[[ PROVIDED RECORDS, beginning ]]
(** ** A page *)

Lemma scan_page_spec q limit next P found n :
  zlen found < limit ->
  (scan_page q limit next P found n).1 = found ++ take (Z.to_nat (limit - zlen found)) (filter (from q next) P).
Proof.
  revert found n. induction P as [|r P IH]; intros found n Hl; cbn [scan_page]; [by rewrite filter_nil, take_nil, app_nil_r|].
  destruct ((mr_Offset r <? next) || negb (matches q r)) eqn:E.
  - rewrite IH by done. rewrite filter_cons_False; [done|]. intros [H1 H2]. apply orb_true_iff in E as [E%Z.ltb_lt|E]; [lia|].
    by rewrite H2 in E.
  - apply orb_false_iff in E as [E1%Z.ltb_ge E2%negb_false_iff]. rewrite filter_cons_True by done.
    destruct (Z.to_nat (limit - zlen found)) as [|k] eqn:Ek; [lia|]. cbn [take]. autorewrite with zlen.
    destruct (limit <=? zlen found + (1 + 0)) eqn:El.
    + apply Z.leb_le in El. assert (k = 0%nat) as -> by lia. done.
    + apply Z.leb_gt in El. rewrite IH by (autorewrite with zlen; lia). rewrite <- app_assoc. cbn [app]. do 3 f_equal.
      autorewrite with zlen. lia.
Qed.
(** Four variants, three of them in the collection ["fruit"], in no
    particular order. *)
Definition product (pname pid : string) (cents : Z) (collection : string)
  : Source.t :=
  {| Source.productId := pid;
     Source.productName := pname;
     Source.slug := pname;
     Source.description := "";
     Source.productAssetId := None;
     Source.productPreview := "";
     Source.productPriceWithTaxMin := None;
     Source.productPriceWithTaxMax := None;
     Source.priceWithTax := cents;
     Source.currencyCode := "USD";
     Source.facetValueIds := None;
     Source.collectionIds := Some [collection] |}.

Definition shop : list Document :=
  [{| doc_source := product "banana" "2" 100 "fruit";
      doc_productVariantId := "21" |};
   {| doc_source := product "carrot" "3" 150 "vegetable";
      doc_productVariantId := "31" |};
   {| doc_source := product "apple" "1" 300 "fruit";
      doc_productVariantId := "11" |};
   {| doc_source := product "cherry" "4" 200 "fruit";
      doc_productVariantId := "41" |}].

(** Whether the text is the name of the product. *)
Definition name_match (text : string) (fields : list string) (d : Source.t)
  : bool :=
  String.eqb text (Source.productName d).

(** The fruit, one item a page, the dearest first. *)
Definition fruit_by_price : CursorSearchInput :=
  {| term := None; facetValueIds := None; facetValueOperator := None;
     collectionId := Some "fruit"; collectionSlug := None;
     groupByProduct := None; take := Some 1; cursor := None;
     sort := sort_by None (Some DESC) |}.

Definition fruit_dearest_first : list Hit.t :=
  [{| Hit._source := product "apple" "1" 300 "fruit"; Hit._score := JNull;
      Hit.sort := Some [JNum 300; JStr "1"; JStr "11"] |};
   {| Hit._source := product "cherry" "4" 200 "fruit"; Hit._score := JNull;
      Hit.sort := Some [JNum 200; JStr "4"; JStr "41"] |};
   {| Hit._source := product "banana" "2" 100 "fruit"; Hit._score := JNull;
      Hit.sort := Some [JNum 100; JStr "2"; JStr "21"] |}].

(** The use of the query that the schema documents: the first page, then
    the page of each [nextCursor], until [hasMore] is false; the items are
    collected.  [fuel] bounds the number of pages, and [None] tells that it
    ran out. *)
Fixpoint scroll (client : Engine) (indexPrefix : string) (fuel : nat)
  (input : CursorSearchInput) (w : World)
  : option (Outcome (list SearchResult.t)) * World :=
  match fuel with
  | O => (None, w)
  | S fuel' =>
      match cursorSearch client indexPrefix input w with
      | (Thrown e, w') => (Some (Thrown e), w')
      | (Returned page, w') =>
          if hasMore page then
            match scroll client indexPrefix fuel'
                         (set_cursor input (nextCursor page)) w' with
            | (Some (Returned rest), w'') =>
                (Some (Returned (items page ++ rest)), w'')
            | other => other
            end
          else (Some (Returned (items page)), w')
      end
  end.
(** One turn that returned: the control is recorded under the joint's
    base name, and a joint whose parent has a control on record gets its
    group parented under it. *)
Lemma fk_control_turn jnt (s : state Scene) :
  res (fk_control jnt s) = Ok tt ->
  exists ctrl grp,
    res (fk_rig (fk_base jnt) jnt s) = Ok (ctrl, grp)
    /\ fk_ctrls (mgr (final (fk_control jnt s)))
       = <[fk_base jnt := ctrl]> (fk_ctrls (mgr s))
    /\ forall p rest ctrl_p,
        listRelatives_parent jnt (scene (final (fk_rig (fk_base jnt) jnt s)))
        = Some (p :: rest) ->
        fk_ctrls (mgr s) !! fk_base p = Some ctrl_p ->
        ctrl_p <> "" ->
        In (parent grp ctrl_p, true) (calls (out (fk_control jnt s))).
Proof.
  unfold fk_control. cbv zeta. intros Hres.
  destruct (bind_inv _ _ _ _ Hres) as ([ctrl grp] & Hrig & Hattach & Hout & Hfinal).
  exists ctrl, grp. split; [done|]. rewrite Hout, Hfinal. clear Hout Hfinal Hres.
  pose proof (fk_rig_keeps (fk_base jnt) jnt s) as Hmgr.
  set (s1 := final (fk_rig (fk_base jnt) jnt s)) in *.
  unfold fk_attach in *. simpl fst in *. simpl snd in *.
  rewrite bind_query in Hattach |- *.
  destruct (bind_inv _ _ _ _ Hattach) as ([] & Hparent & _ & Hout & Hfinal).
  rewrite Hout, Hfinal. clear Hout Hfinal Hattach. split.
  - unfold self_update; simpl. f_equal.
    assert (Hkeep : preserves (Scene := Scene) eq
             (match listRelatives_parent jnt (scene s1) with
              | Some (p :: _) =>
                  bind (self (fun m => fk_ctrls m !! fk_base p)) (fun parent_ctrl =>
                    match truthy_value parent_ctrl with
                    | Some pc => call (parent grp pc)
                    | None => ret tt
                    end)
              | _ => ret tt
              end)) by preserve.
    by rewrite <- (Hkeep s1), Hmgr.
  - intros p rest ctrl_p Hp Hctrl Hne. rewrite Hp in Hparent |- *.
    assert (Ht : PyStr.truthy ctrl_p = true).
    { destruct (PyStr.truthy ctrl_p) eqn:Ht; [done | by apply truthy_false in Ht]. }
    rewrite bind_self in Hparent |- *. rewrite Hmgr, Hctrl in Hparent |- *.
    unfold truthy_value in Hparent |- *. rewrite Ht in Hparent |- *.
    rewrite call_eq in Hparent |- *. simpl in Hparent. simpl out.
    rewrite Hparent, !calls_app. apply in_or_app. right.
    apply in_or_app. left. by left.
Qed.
[[ PROVIDED RECORDS, end ]]
*HOW TO COMPLETE THIS TASK*
Taking the line with "by rewrite H2 in E." as the first and the line with "sort := sort_by" as the last, retype that stretch of the data above exactly, with no other lines.

*ANSWER BOX*
    by rewrite H2 in E.
  - apply orb_false_iff in E as [E1%Z.ltb_ge E2%negb_false_iff]. rewrite filter_cons_True by done.
    destruct (Z.to_nat (limit - zlen found)) as [|k] eqn:Ek; [lia|]. cbn [take]. autorewrite with zlen.
    destruct (limit <=? zlen found + (1 + 0)) eqn:El.
    + apply Z.leb_le in El. assert (k = 0%nat) as -> by lia. done.
    + apply Z.leb_gt in El. rewrite IH by (autorewrite with zlen; lia). rewrite <- app_assoc. cbn [app]. do 3 f_equal.
      autorewrite with zlen. lia.
Qed.
(** Four variants, three of them in the collection ["fruit"], in no
    particular order. *)
Definition product (pname pid : string) (cents : Z) (collection : string)
  : Source.t :=
  {| Source.productId := pid;
     Source.productName := pname;
     Source.slug := pname;
     Source.description := "";
     Source.productAssetId := None;
     Source.productPreview := "";
     Source.productPriceWithTaxMin := None;
     Source.productPriceWithTaxMax := None;
     Source.priceWithTax := cents;
     Source.currencyCode := "USD";
     Source.facetValueIds := None;
     Source.collectionIds := Some [collection] |}.

Definition shop : list Document :=
  [{| doc_source := product "banana" "2" 100 "fruit";
      doc_productVariantId := "21" |};
   {| doc_source := product "carrot" "3" 150 "vegetable";
      doc_productVariantId := "31" |};
   {| doc_source := product "apple" "1" 300 "fruit";
      doc_productVariantId := "11" |};
   {| doc_source := product "cherry" "4" 200 "fruit";
      doc_productVariantId := "41" |}].

(** Whether the text is the name of the product. *)
Definition name_match (text : string) (fields : list string) (d : Source.t)
  : bool :=
  String.eqb text (Source.productName d).

(** The fruit, one item a page, the dearest first. *)
Definition fruit_by_price : CursorSearchInput :=
  {| term := None; facetValueIds := None; facetValueOperator := None;
     collectionId := Some "fruit"; collectionSlug := None;
     groupByProduct := None; take := Some 1; cursor := None;
     sort := sort_by None (Some DESC) |}.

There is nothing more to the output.